Trainers described how feeling empowered by management to use the DEALTS2 simulations and supported with adequate resources (such as equipment, physical space, and colleagues to help deliver dementia training sessions) was fundamental to them actually using DEALTS2 in their dementia training. Many trainers described how after attending the DEALTS2 TTT workshops they had to seek approval from their line manager before being able to use the DEALTS2 simulation toolkit in their dementia training. However, for others they reported seeking approval was more difficult, particularly if line managers or senior management did not see the value of simulation training in dementia care:

‘…as soon as we got the all clear from higher up [senior managers] we were able to start delivering the 4-hour sessions.’ (Interview participant 15).

‘I had to wait for management to say that we could go ahead with the training’ (Interview 13).

Being assigned responsibly to implement DEALTS2 in their Trust, and appropriate resources (equipment, physical space, and colleagues to help deliver dementia training) to enable this, was pivotal in trainer use of DEALTS2 in practice.

… ‘that I have been in charge of implementing the training.

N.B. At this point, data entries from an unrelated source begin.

(** C22: The agent reads the rules of a queued job as exactly the rules of its
    policy that are not deleted: none of the agent's own checks refuses, drops or
    changes what the control plane stored, when the CIDRs carry no zone. *)
Theorem stored_rules_read rid jid now node pol enforce st job st' n agent :
  reachable st → policy_refs_apart st → pol = "" ∨ pol ∈ fp_ID <$> policies st →
  Forall (λ r, zone_free (fr_SrcCIDR r) = true ∧ zone_free (fr_DstCIDR r) = true) (rules st) →
  queue_apply rid jid now node pol enforce st = (Ok job, st') → Payload job = Some n →
  ∃ policy rs, policy ∈ policies st ∧ n !! "policy_id" = Some (AString (fp_ID policy))
    ∧ parseNodeFirewallRules sprint (received agent n !! "rules") = Ok (rs, [])
    ∧ rs ≡ₚ (λ r, agent_rule (read_rule st r)) <$> live_rules st (fp_ID policy).
Proof using uuid_canonical uuid_reads.
  intros Hreach Hap Hpol Hz Hq Hn.
  pose proof (reachable_catalog_ok _ _ _ _ _ _ _ uuid_canonical st Hreach) as Hok.
  apply apply_inv in Hq as (built & b & row & Hb & _ & _ & Hnorm & _).
  apply normal_job_payload in Hnorm as (_ & n' & Hn' & Hnorm). rewrite Hn in Hn'. injection Hn' as <-.
  destruct (built_stored _ _ _ _ _ _ _ _ _ _ _ _ _ Hok Hb (or_intror eq_refl) Hnorm) as [Hs _].
  destruct (built_rules _ _ _ _ _ _ Hok Hap Hpol Hb) as (rules0 & Er & ->).
  pose proof (live_rules_perm st (fp_ID (bp_policy built))) as Hperm.
  set (L := List.filter (λ r, live_status (fr_Status r)) (isort payload_less _)) in Hperm.
  exists (bp_policy built).
  destruct (Permutation_map_inv _ _ Hperm) as (L' & EL & HL).
  exists (isort rule_less ((λ r, agent_rule (read_rule st r)) <$> L')).
  split; [apply build_inv in Hb as (rules & forward & Hin & _); exact Hin|]. split; [apply Hs|].
  split; [|by rewrite isort_perm, HL].
  rewrite received_field by done. unfold json_map. rewrite lookup_fmap, (sp_rules _ _ _ _ _ _ _ _ Hs), Er.
  unfold firewallRulesPayload. fold L. rewrite EL. cbn [fmap option_fmap option_map json_image].
  change (map (read_rule st) L') with (read_rule st <$> L'). rewrite <-!list_fmap_compose.
  cbn [parseNodeFirewallRules].
  assert (Forall (λ r, r ∈ FirewallTables.rules st ∧ zone_free (fr_SrcCIDR r) = true ∧ zone_free (fr_DstCIDR r) = true) L') as HF.
  { apply Forall_forall. intros r Hr. rewrite <-HL in Hr. unfold live_rules in Hr.
    apply list_elem_of_In, filter_In in Hr as [Hr%list_elem_of_In _]. rewrite Forall_forall in Hz. by split; [|apply Hz]. }
  pose proof (parse_rules_stored sprint other st Hok L' 0 HF) as Hp. unfold json_map in Hp.
  match goal with |- context [parse_rules sprint 0 ?l] => replace l with
    ((λ r, AMap (json_image other <$> rule_payload (read_rule st r))) <$> L') by done end.
  rewrite Hp. done.
Qed.

(** Two texts are equal, or they are different texts of the same hash. *)
Definition same_text_or_collision (a b : string) : Prop := a = b ∨ a ≠ b ∧ sha256_hex a = sha256_hex b.

(** C15: A strict apply is queued only after a preview of the same content: the
    jobs hold a succeeded preview of the same node and of the same policy whose
    result has a rendered script, and whose own canonical payload (policy, default
    policies, mode, rules and address lists) has the JSON text of the queued
    one's, up to a collision of SHA-256. *)
Theorem strict_apply_previewed rid jid now node pol st job st' n :
  reachable st → queue_apply rid jid now node pol true st = (Ok job, st') → Payload job = Some n →
  ∃ preview m scope, preview ∈ jobs st ∧ Type_ preview = "node.firewall.preview" ∧ Status preview = "succeeded"
    ∧ pg_uuid (trim_space node) = Some scope ∧ ScopeID preview = Some scope
    ∧ Payload preview = Some m ∧ json_field json_text (Payload preview) "policy_id" = json_field json_text (Some n) "policy_id"
    ∧ json_field json_text (Result preview) "rendered_hash" ≠ ""
    ∧ same_text_or_collision (mustJSON marshal (canonical_payload sprint m)) (mustJSON marshal (canonical_payload sprint n)).
Proof using uuid_canonical.
  intros Hreach Hq Hn.
  pose proof (reachable_catalog_ok _ _ _ _ _ _ _ uuid_canonical st Hreach) as Hok.
  pose proof (reachable_hashes _ _ _ _ _ _ _ uuid_canonical st Hreach) as Hh.
  apply apply_inv in Hq as (built & b & row & Hb & _ & Hm & Hnorm & _). specialize (Hm eq_refl).
  apply normal_job_payload in Hnorm as (_ & n' & Hn' & Hnorm). rewrite Hn in Hn'. injection Hn' as <-.
  destruct (built_stored _ _ _ _ _ _ _ _ _ _ _ _ _ Hok Hb (or_intror eq_refl) Hnorm) as [Hs Eh].
  unfold requireMatchingFirewallPreview in Hm. destruct (pg_uuid (trim_space node)) as [scope|] eqn:En; [|discriminate Hm].
  destruct (existsb _ _) eqn:Ex; [|discriminate Hm]. apply existsb_elem in Ex as (preview & Hin & Hp). unfold matching_preview in Hp.
  split_bools. repeat match goal with H : (_ =s _) = true |- _ => apply String.eqb_eq in H end.
  destruct (Hh preview Hin) as (m & Hpay & Hhash); [by left|].
  assert (json_field json_text (Some n) "policy_id" = fp_ID (bp_policy built)) as Ei.
  { unfold json_field. by rewrite (sp_policy_id _ _ _ _ _ _ _ _ Hs). }
  exists preview, m, scope. rewrite Ei. repeat (split; [first [eassumption|reflexivity]|]). split.
  - by apply String.eqb_neq.
  - unfold same_text_or_collision. destruct (decide (mustJSON marshal (canonical_payload sprint m)
      = mustJSON marshal (canonical_payload sprint n))) as [?|?]; [by left|right]. split; [done|].
    change (firewallStablePayloadHash sprint marshal m = firewallStablePayloadHash sprint marshal n). rewrite <-Eh.
    match goal with H : json_field _ _ "firewall_payload_hash" = _ |- _ => rewrite <-H end.
    rewrite Hpay. unfold json_field. by rewrite Hhash.
Qed.
End gates.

That I have the equipment and staff that is needed to provide with training’. (Interview 9)

‘…having sufficient staff to be able to deliver the training [has helped us implement DEALTS2]’. (Interview 16)

Conversely, in Trusts where trainers suggested that the above resources were lacking, trainers were less likely to report using the DEALTS2 materials. Limited staff to deliver dementia training in one Trust meant they were moving away from face-to-face training delivery towards e-learning and so using the DEALTS2 simulation toolkit based on face to face delivery methods was not an option for them.

Theme 3 - Time to deliver training effectively

Trainers described how the length of time they were allocated by their Trust to deliver higher level dementia training was less than recommended to adopt the full DEALTS2 training package (approximately four hours for the three subjects). In some Trusts trainers reported having an hour and a half to delivery Tier 2 dementia training. These Trusts appeared to undervalue the time it takes to deliver effective dementia training beyond general awareness level (Tier 1). The consequence of this was that trainers did not feel confident in using DEALTS2 resources if they were not able to cover this content in the required depth. Moreover, this also had a detrimental impact on the quality of the training being delivered:

‘If I had more time to deliver training, other elements from the toolkit would have been used’. (Interview 8)

‘Tricky to find time to fit it in. The time allowed for Tier 2 training is only 1.5 hours which is not enough time to effectively teach to a standard that I am happy with or that instils sufficient understanding in staff.’ (Interview 5).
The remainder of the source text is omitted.